For those of us who have been watching — and occasionally have been active in — this space over the past two decades, the idea that in 2010 a gathering might be entitled “Workshop on Copyright in the Digital Age” at first leaves us scratching our heads. And after following your live tweets last week and reading this account, my hair hurts…
The focus of Stakeholders should be on making the rights embodied by their works more easily transacted, which starts when they — the specific rights, not simply the subjects of those rights — have been unambiguously identified. The various stakeholder communities have over the past few years been developing metadata and identifier infrastructure that could make low overhead, fine-grained rights transactions practical — if associated with accessible, reasonable pricing models.
We’re increasing seeing how a low-overhead transactional rights ecosystem might work as media companies adopt APIs to make “content” available. It’s not too much of a stretch to see how MovieLabs’ “Common Metadata” model, combined with robust identifiers, efficient transactions and standardized pricing, could lead to a revolution in “copyright.”
Not only do the new models enable more fluid, in-place transactions, but the same models allow content owners to apply powerful analytical tools to usage streams. To some of us old farts, this is a refrain we first heard in ca. 1995; the difference between now and then is that the current methods are based on open protocols and accepted Web best practices.
The media companies *know* how to sell content this way; the likes of Tribune Media Services (TMS), Rovi, even Hoovers have shown the value of e.g. keyed APIs and standard pricing in reducing the friction of copyright-based transactions for their ancillary content. Their core problem is, they haven’t acknowledged that they need to it for their big-ticket items as well.
Thanks John. First, I absolutely agree that standard identifiers and metadata are the problem and the root of any decent solution. And I also remember talking about this in 1994 (beat ya by one year!) on the publishing committee that produced the DOI.
On the one hand, the DOI’s impact has been limited — ironically enough, given my remarks about them in this post — to scholarly publishing, where it is very widely and rigorously used. But on the other hand, the DOI was supposed to be the universal ID standard for all types of content. Clearly it isn’t.
The root cause of the problem is very simple to state: it takes time, money, and effort to adopt standard identifiers where they need to be adopted: at content companies; but it’s extremely difficult to sell business managers at those companies on the ROI of adopting them. I recently finished a standard identifier project at a major publisher, and lemme tell ya, it was a very big deal to get buy-in on it.
Meanwhile, metadata aggregators such as Rovi and TMS can only do so much if they are given incomplete and inconsistent data. I’ve seen this for myself as well.

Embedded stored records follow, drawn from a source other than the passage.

(** * pistachio-action: the advisory fetcher, [fetchAdvisories]

    A shallow embedding of [src/fetch_advisories.js] and statements about its
    three stages: the fetch / paginate / rate-limit loop, the transformer,
    and the load / merge / commit step on the snapshot file. The file holds
    two revisions of the script; the line numbers below are those of the
    paginated one (lines 82-249). The first revision (lines 9-71) is module
    [First]. [src/unnamed/part_000] is an earlier revision of the paginated
    script; where it differs (loop and commit) it is module [Earlier].

    Conventions.
    - JavaScript data (parsed JSON, the in-memory snapshot) is a [jsval];
      a computation that can throw returns an [outcome].
    - The records of the remote API are typed ([RawRecord]) after the schema
      of the advisory endpoint: the fields the code reads have their type,
      the fields it only copies are [jsval], and a timestamp comes with the
      instant [new Date] reads from it.
    - The remote endpoint and the clock are an oracle ([Remote], [Clock]);
      [JSON.parse] and [JSON.stringify] are two section variables; the calls
      of [fs] succeed.
    - Effects are the events of a run, in order, and the state of the data
      directory ([Files]).
    - The [while] loop has no bound of its own: [fetch_loop] takes the number
      of passes it may make and returns [None] when that is not enough. *)

From Stdlib Require Import ZArith QArith Ascii String.
From stdpp Require Import base list strings gmap.

Local Open Scope string_scope.
Local Open Scope list_scope.
Local Open Scope Z_scope.

(** ** JavaScript values *)

#[local] Set Warnings "-register-all".

Inductive jsval : Type :=
| VUndef
| VNull
| VBool (b : bool)
| VNum (q : Q)
| VStr (s : string)
| VArr (items : list jsval)
| VObj (fields : list (string * jsval)).

(** A JavaScript number that the rate-limit arithmetic can produce:
    an integer or [NaN]. *)
Inductive jsnum : Type :=
| NaN
| Num (z : Z).

(** [a - b] on numbers. *)
Definition num_sub (a b : jsnum) : jsnum :=
  match a, b with
  | Num x, Num y => Num (x - y)
  | _, _ => NaN
  end.

(** [a > b] and [a < b]: false as soon as one side is [NaN]. *)
Definition num_gt (a b : jsnum) : bool :=
  match a, b with
  | Num x, Num y => bool_decide (y < x)
  | _, _ => false
  end.

Definition num_lt (a b : jsnum) : bool :=
  match a, b with
  | Num x, Num y => bool_decide (x < y)
  | _, _ => false
  end.

(** Truthiness of a header value: [undefined] and the empty string are falsy. *)
Definition truthy_header (v : option string) : bool :=
  match v with
  | Some s => negb (bool_decide (s = ""))
  | None => false
  end.

(** ** [parseInt] with no radix argument *)

Module ParseInt.

Definition is_space (c : ascii) : bool :=
  let n := nat_of_ascii c in
  (n =? 32)%nat || ((9 <=? n)%nat && (n <=? 13)%nat).

Fixpoint trim_start (s : string) : string :=
  match s with
  | String c rest => if is_space c then trim_start rest else s
  | EmptyString => s
  end.

(** value of [c] as a digit in [radix], if it is one *)
Definition digit (radix : Z) (c : ascii) : option Z :=
  let n := Z.of_nat (nat_of_ascii c) in
  let v :=
    if (48 <=? n) && (n <=? 57) then Some (n - 48)
    else if (97 <=? n) && (n <=? 122) then Some (n - 87)
    else if (65 <=? n) && (n <=? 90) then Some (n - 55)
    else None in
  match v with
  | Some d => if d <? radix then Some d else None
  | None => None
  end.

(** longest prefix of digits; [acc] is [NaN] until a digit was read *)
Fixpoint digits (radix : Z) (s : string) (acc : jsnum) : jsnum :=
  match s with
  | String c rest =>
      match digit radix c with
      | Some d =>
          digits radix rest
            (match acc with NaN => Num d | Num a => Num (a * radix + d) end)
      | None => acc
      end
  | EmptyString => acc
  end.

Definition negate (n : jsnum) : jsnum :=
  match n with Num z => Num (- z) | NaN => NaN end.

Definition unsigned (s : string) : jsnum :=
  match s with
  | String "0" (String "x" rest) | String "0" (String "X" rest) =>
      digits 16 rest NaN
  | _ => digits 10 s NaN
  end.

Definition of_string (s : string) : jsnum :=
  match trim_start s with
  | String "-" rest => negate (unsigned rest)
  | String "+" rest => unsigned rest
  | t => unsigned t
  end.

End ParseInt.

(** [parseInt(h)] for a header value [h]; [undefined] is first turned into
    the string ["undefined"], which has no digit. *)
Definition parseInt (v : option string) : jsnum :=
  match v with
  | Some s => ParseInt.of_string s
  | None => ParseInt.of_string "undefined"
  end.

(** ** The remote endpoint *)

(** Raw advisory records, after the schema of the endpoint. *)

Record Timestamp := {
  iso : string;      (* the text of the field *)
  instant : Z        (* [new Date(iso)], milliseconds since the epoch *)
}.

Record Package := { name : string; pkg_ecosystem : string }.

Record Vulnerability := {
  package : Package;
  vulnerable_version_range : string;
  first_patched_version : option string
}.

Record Identifier := { id_type : string; value : string }.
Record Cwe := { cwe_id : string; cwe_name : string }.
Record Cvss := { vector_string : jsval; score : jsval }.

Record RawRecord := {
  ghsa_id : string;
  published_at : Timestamp;
  updated_at : jsval;
  withdrawn_at : jsval;
  severity : jsval;
  summary : jsval;
  description : jsval;
  vulnerabilities : option (list Vulnerability);
  identifiers : option (list Identifier);
  cwes : option (list Cwe);
  references : jsval;
  html_url : jsval;
  url : jsval;
  cvss : option Cvss
}.

Record ErrorResponse := {
  status : Z;
  headers : gmap string string
}.

(** What [axios.get] rejects with: [response] is absent on a transport
    failure. *)
Record AxiosError := {
  message : string;
  response : option ErrorResponse
}.

Inductive Reply : Type :=
| Resolved (data : list RawRecord)
| Rejected (error : AxiosError).

(** The endpoint and the clock as seen by one run: the reply to the [n]-th
    request of the run (counted from 0) for a page number, and [Date.now()]
    while that request's failure is handled. *)
Record Remote := {
  reply : nat -> nat -> Reply;
  Date_now : nat -> Z
}.

(** ** Rate-limit wait (lines 146-150) *)

(** [||] binds tighter than [? :], so the condition of the conditional is
    [headers['retry-after'] || headers['x-ratelimit-reset']]. *)
Definition retryAfter (h : gmap string string) (now_ms : Z) : jsnum :=
  if truthy_header (h !! "retry-after") || truthy_header (h !! "x-ratelimit-reset")
  then num_sub (parseInt (h !! "x-ratelimit-reset")) (Num (now_ms / 1000))
  else Num 60.

Definition waitTime (r : jsnum) : jsnum :=
  if num_gt r (Num 0) && num_lt r (Num 3600) then r else Num 60.

(** The test of line 146. *)
Definition is_rate_limit (e : AxiosError) : bool :=
  match response e with
  | Some r => bool_decide (status r = 429) || bool_decide (status r = 403)
  | None => false
  end.

(** ** Errors *)

Inductive TypeErrorKind : Type :=
| ReadOfNullish (prop : string)     (* cannot read properties of undefined / null *)
| NotAFunction (prop : string).     (* [x.prop] is not a function *)

Inductive Thrown : Type :=
| Axios (e : AxiosError)
| TypeError (k : TypeErrorKind).

(** ** Effects *)

(** The lines the program prints, by kind. *)
Inductive LogLine : Type :=
| LFetching
| LSince (cutoff : Z)
| LPage (page : nat)
| LNoMoreData
| LOlderThanCutoff (published : string)
| LMaxPage
| LRateLimited (status : Z) (wait : jsnum)
| LFetched (n : nat)
| LOldFormat
| LParseError
| LAdded (n : nat)
| LSaved
| LNothingNew
| LFailure (e : Thrown).     (* "Error fetching advisories:" and [e.message] *)

Inductive Event : Type :=
| EGet (page : nat)          (* [axios.get] with [params.page = page] *)
| ESleep (ms : jsnum)        (* [await new Promise(r => setTimeout(r, ms))] *)
| ELog (l : LogLine)         (* [console.log] *)
| EError (l : LogLine)       (* [console.error] *)
| EMkdir                     (* [fs.mkdirSync(DATA_DIR)] *)
| EWrite (content : string)  (* [fs.writeFileSync(DATA_FILE, content)] *)
| EExit (code : Z).          (* [process.exit(code)] *)

Definition num_mul (a : jsnum) (k : Z) : jsnum :=
  match a with Num z => Num (z * k) | NaN => NaN end.

(** ** The fetch loop (lines 104-159) *)

Record LoopState := {
  page : nat;
  allNewAdvisories : list RawRecord;
  requests : nat               (* requests sent so far in this run *)
}.

(** The [for ... of data] scan (lines 125-133): the accumulated records, the
    value of [keepFetching] after the scan, and what was logged. *)
Fixpoint scan (oneYearAgo : Z) (data acc : list RawRecord)
  : list RawRecord * bool * list Event :=
  match data with
  | [] => (acc, true, [])
  | advisory :: rest =>
      if bool_decide (instant (published_at advisory) < oneYearAgo)
      then (acc, false, [ELog (LOlderThanCutoff (iso (published_at advisory)))])
      else scan oneYearAgo rest (acc ++ [advisory])
  end.

(** How one pass through the body of the [while] ends. *)
Inductive Step : Type :=
| Again (st : LoopState)       (* back to the test with [keepFetching] true *)
| Leave (st : LoopState)       (* [break], or [keepFetching] became false *)
| Throw (e : AxiosError) (st : LoopState).

Definition MAX_PAGE : nat := 500.

(** The rate-limit branch of the [catch] (lines 146-154). *)
Definition rate_limit_wait (r : ErrorResponse) (now_ms : Z) : list Event :=
  let w := waitTime (retryAfter (headers r) now_ms) in
  [ELog (LRateLimited (status r) w); ESleep (num_mul w 1000)].

(** Lines 105-116: the page is announced and asked for. *)
Definition asked (st : LoopState) : list Event :=
  [ELog (LPage (page st)); EGet (page st)].

(** One pass through the body of the [while], and what it did. *)
Definition iteration (remote : Remote) (oneYearAgo : Z) (st : LoopState)
  : Step * list Event :=
  let asked := asked st in
  let sent := S (requests st) in
  match reply remote (requests st) (page st) with
  | Resolved data =>
      if bool_decide (length data = 0%nat)
      then (Leave {| page := page st; allNewAdvisories := allNewAdvisories st;
                     requests := sent |},
            asked ++ [ELog LNoMoreData])
      else
        let '(acc, keepFetching, logged) :=
          scan oneYearAgo data (allNewAdvisories st) in
        if keepFetching
        then
          let page' := S (page st) in
          if bool_decide (MAX_PAGE < page')%nat
          then (Leave {| page := page'; allNewAdvisories := acc; requests := sent |},
                asked ++ logged ++ [ELog LMaxPage])
          else (Again {| page := page'; allNewAdvisories := acc; requests := sent |},
                asked ++ logged ++ [ESleep (Num 1000)])
        else (Leave {| page := page st; allNewAdvisories := acc; requests := sent |},
              asked ++ logged)
  | Rejected error =>
      match response error with
      | Some r =>
          if bool_decide (status r = 429) || bool_decide (status r = 403)
          then (Again {| page := page st; allNewAdvisories := allNewAdvisories st;
                         requests := sent |},
                asked ++ rate_limit_wait r (Date_now remote (requests st)))
          else (Throw error {| page := page st;
                               allNewAdvisories := allNewAdvisories st;
                               requests := sent |}, asked)
      | None =>
          (Throw error {| page := page st; allNewAdvisories := allNewAdvisories st;
                          requests := sent |}, asked)
      end
  end.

Yet behind these “engineering problems” lies a morass of licensing rules set up by law that just confuses the hell out of everyone; and entrenched interests benefit from that confusion. It’s a mess. That’s why I love what the National Academies are trying to do – they are trying to get real irrefutable data.
related with some topics of this post, the recently released document of the EU “The New Renaissance” promoted the idea that registration of the works must be necessary for exercise of copyrights. Richard Posner from the economic analysis of law argues the same. Nowdays, both, cultural and economic approach encourages to change the Berne Convention. It is hard work, but looks necessary.